Sube él a la Presidencia de su país en una hora crítica, tal vez la más crítica desde aquella mañana en que la flota yanqui entró a la bahía de Tokio llevando a bordo de uno de sus barcos al general Douglas Mc Arthur. Hoy acechan a EEUU una recesión sin precedentes en los últimos 50 años cuando menos y por añadidura en el Medio Oriente y el Asia Meridional zigzaguea el combate de los insurgentes que han hecho, a ratos, de Bagdad una ciudadela de fuego.
Sin la recesión profunda, que tal vez se prolongue por todo el mandato constitucional, a la cual se añaden las guerras de Asia y Medio Oriente, Obama no habría llegado jamás a la Casa Blanca.

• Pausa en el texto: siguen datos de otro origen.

(* ===== verification/H2Client.v ===== *)
(** H2Client: CONNECT-UDP over HTTP/2 from the client's side.

    Models src/masquecat_h2_client.go: one connection with its only stream, number 1,
    its read loop, the settings gate, flow control, closing, and the dial with its
    challenge handshake.  As in H2Server, the results of reads and writes are
    arguments. *)

From S2P Require Import Prelude GoStd Keys Packet Fragment Auth Url Endpoint Path Capsule H2 H2Server.
From Stdlib Require Import Strings.Byte.

(** * A connection *)

(** src/masquecat_h2_client.go:34-63 [masqueH2ClientConn]; the channels [settingsCh]
    and [responseCh] hold at most one value, put there by the [Once] beside them. *)
Record masqueH2ClientConn : Type := ClientConn {
  cc_flow : flow;
  cc_body : pipe;
  cc_flowCh : bool;
  cc_done : bool;
  cc_extendedConnectAllowed : bool;
  cc_settingsOnce : bool;
  cc_settingsCh : option (option gerror);
  cc_responseOnce : bool;
  cc_responseCh : option (result response);
}.
Definition client_streamID : Z := 1.

(** src/masquecat_h2_client.go:153-168 [dialMasqueH2ExtendedConnect], the new connection *)
Definition newClientConn : masqueH2ClientConn :=
  ClientConn newFlow newPipe false false false false None false None.

Definition cc_with_flow (c : masqueH2ClientConn) (f : flow) (signal : bool) : masqueH2ClientConn :=
  ClientConn f (cc_body c) (cc_flowCh c || signal) (cc_done c) (cc_extendedConnectAllowed c)
    (cc_settingsOnce c) (cc_settingsCh c) (cc_responseOnce c) (cc_responseCh c).
Definition cc_with_body (c : masqueH2ClientConn) (p : pipe) : masqueH2ClientConn :=
  ClientConn (cc_flow c) p (cc_flowCh c) (cc_done c) (cc_extendedConnectAllowed c)
    (cc_settingsOnce c) (cc_settingsCh c) (cc_responseOnce c) (cc_responseCh c).
Definition cc_allow (c : masqueH2ClientConn) (b : bool) : masqueH2ClientConn :=
  ClientConn (cc_flow c) (cc_body c) (cc_flowCh c) (cc_done c) b
    (cc_settingsOnce c) (cc_settingsCh c) (cc_responseOnce c) (cc_responseCh c).
(** The first SETTINGS frame, or the end of the connection, reports to [settingsCh]. *)
Definition cc_settings (c : masqueH2ClientConn) (v : option (option gerror)) : masqueH2ClientConn :=
  ClientConn (cc_flow c) (cc_body c) (cc_flowCh c) (cc_done c) (cc_extendedConnectAllowed c)
    true (match v with Some v => Some v | None => cc_settingsCh c end) (cc_responseOnce c) (cc_responseCh c).
(** [responseOnce.Do] *)
Definition cc_respond (c : masqueH2ClientConn) (r : result response) : masqueH2ClientConn :=
  if cc_responseOnce c then c
  else ClientConn (cc_flow c) (cc_body c) (cc_flowCh c) (cc_done c) (cc_extendedConnectAllowed c)
         (cc_settingsOnce c) (cc_settingsCh c) true (Some r).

Tal vez ni siquiera hubiera soñado con ser el jefe de Estado de un país tan racista como EEUU. Pero nada hace más milagros que el apuro.

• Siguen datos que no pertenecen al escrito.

(** src/masquecat.go:184-203 [MasqueServer.Start], the relay path *)
Definition start_relay (c : server_config) (env : start_env) (rt : runtime) (w : world)
    : result runtime * world :=
  if bool_decide (sv_RelayURL c = []) then (Ok rt, w)
  else
    match newMasquePathWithFallback (se_dial env) (sv_RelayURL c) (Public (sv_Key c)) (sv_Key c)
            (sv_InsecureSkipVerify c) w with
    | (Err e, w) => (Err (ErrWrap "connect MASQUE relay: %w" e), w)
    | (Ok path, w) =>
        (Ok (Runtime (rt_core rt) (Some path) (rt_directHTTP rt) (rt_directH2 rt) (rt_directPC rt)
               (rt_cancel rt) (rt_blob rt)), w)
    end.

(** src/masquecat.go:207-214 [MasqueServer.Start], the token's contents *)
Definition server_info (c : server_config) : MasqueConnInfo :=
  ConnInfo 1 (Public (sv_Key c)) (DiscoPublicForNode (sv_Key c)) (sv_DirectURL c) (sv_RelayURL c)
    (sv_AutomaticDirect c).

(** src/masquecat.go:108-114 [MasqueServer.Start], the core's options *)
Definition server_options (c : server_config) : masqueCoreOptions :=
  CoreOptions true (sv_AllowedClients c) (sv_ServedTCPPorts c).

(** src/masquecat.go:69-221 [MasqueServer.Start] *)
Definition server_Start (s : MasqueServer) (env : start_env) (w : world) : MasqueServer * option gerror * world :=
  match start_check s with
  | Some e => (s, Some e, w)
  | None =>
      let c := ms_config s in
      let c := with_key c (if PrivIsZero (sv_Key c) then se_newKey env else sv_Key c) in
      let '(core, w) := open_core (sv_Key c) (server_options c) (se_core env) w in
      match core with
      | Err e => (MkMasqueServer c (ms_rt s), Some e, w)
      | Ok core =>
          let '(cancel, w) := acquire w in
          let rt := Runtime (Some core) (rt_relayPath (ms_rt s)) (rt_directHTTP (ms_rt s)) (rt_directH2 (ms_rt s))
                      (rt_directPC (ms_rt s)) (Some cancel) (rt_blob (ms_rt s)) in
          match start_direct c env rt w with
          | (Err e, w) => let '(s, w) := cleanup c rt w in (s, Some e, w)
          | (Ok rt, w) =>
              match start_relay c env rt w with
              | (Err e, w) => let '(s, w) := cleanup c rt w in (s, Some e, w)
              | (Ok rt, w) =>
                  match ConnBlob (server_info c) with
                  | Err e => let '(s, w) := cleanup c rt w in (s, Some e, w)
                  | Ok blob =>
                      (MkMasqueServer c (Runtime (rt_core rt) (rt_relayPath rt) (rt_directHTTP rt) (rt_directH2 rt)
                                           (rt_directPC rt) (rt_cancel rt) blob), None, w)
                  end
              end
          end
      end
  end.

Las comadres de Tovar, la ciudad donde nací, decían que Santa Bárbara era la santa más milagrosa porque siendo abogada de imposibles y patrona de apuros, eran sus feligreses aquellos sujetos cuya vida pendía de un hilo o en todo caso estaban amenazados por una acechanza letal.
Se necesitaba que EEUU tuviera en Asia y en Medio Oriente tres de los 100 Vietnam de que hablara el Che Guevara y una recesión, que ya la comparan con la de 1929, para que un mulato llegara a la Casa Blanca. Nada empuja más a las sociedades hacia delante que las crisis. Así como en los individuos el miedo hace milagros, en las sociedades ese cometido toca a las vicisitudes o dificultades que se asocian con las crisis. Hace 8 años, cuando ganó Bush, parecía que EEUU tenía por delante un envidiable panorama de progreso, poderío y bienestar. No fue así y las guerras de Afganistán e Irak, abusivas ambas, sin grandeza las dos e inmorales por añadidura, demostrarían cuán ilusorio o vidrioso era aquel cuadro. Los generales del Pentágono, los advisers del Departamento de Estado, creyeron que agredir a Irak y a Afganistán no acarrearía retos prohibitivos. Liquidado el comunismo internacional que por tres cuartos de siglo había animado o encarnado la rebelión en Afganistán e Irak, pensaron ellos, nohabría resistencia alguna.
Uno de los instrumentos de la dominación norteamericana sobre el Tercer Mundo, los ejércitos de cada país, ha caído víctima de la bancarrota moral. A todo esto se añade la depresión gravísima de la economía. EEUU intuye que necesita un paréntesis para pensar la estrategia que exige tan perentorio panorama de retos y peligros. Es eso lo que explica que un "negrito" de las banlieu de Chicago, hijo de un emigrante de Kenia, ciña desde el 20 de enero próximo la banda de los presidentes de EEUU. Tiempos extraordinarios demandan remedios extraordinarios también. Si los problemas del imperio norteamericano están en el Tercer Mundo, sobre todo en Asia y Medio Oriente, la receta sugeriría acudir a alguien que, por provenir de gentes oriundas de esas regiones, como paso indispensable, pueda entender el problema y asumir el desafío.
Parece mentira, pero los fanáticos musulmanes de Afganistán, Pakistán e Irak han asustado más al imperio estadounidense que el gran movimiento comunista internacional en tiempos de Lenin y Trotsky.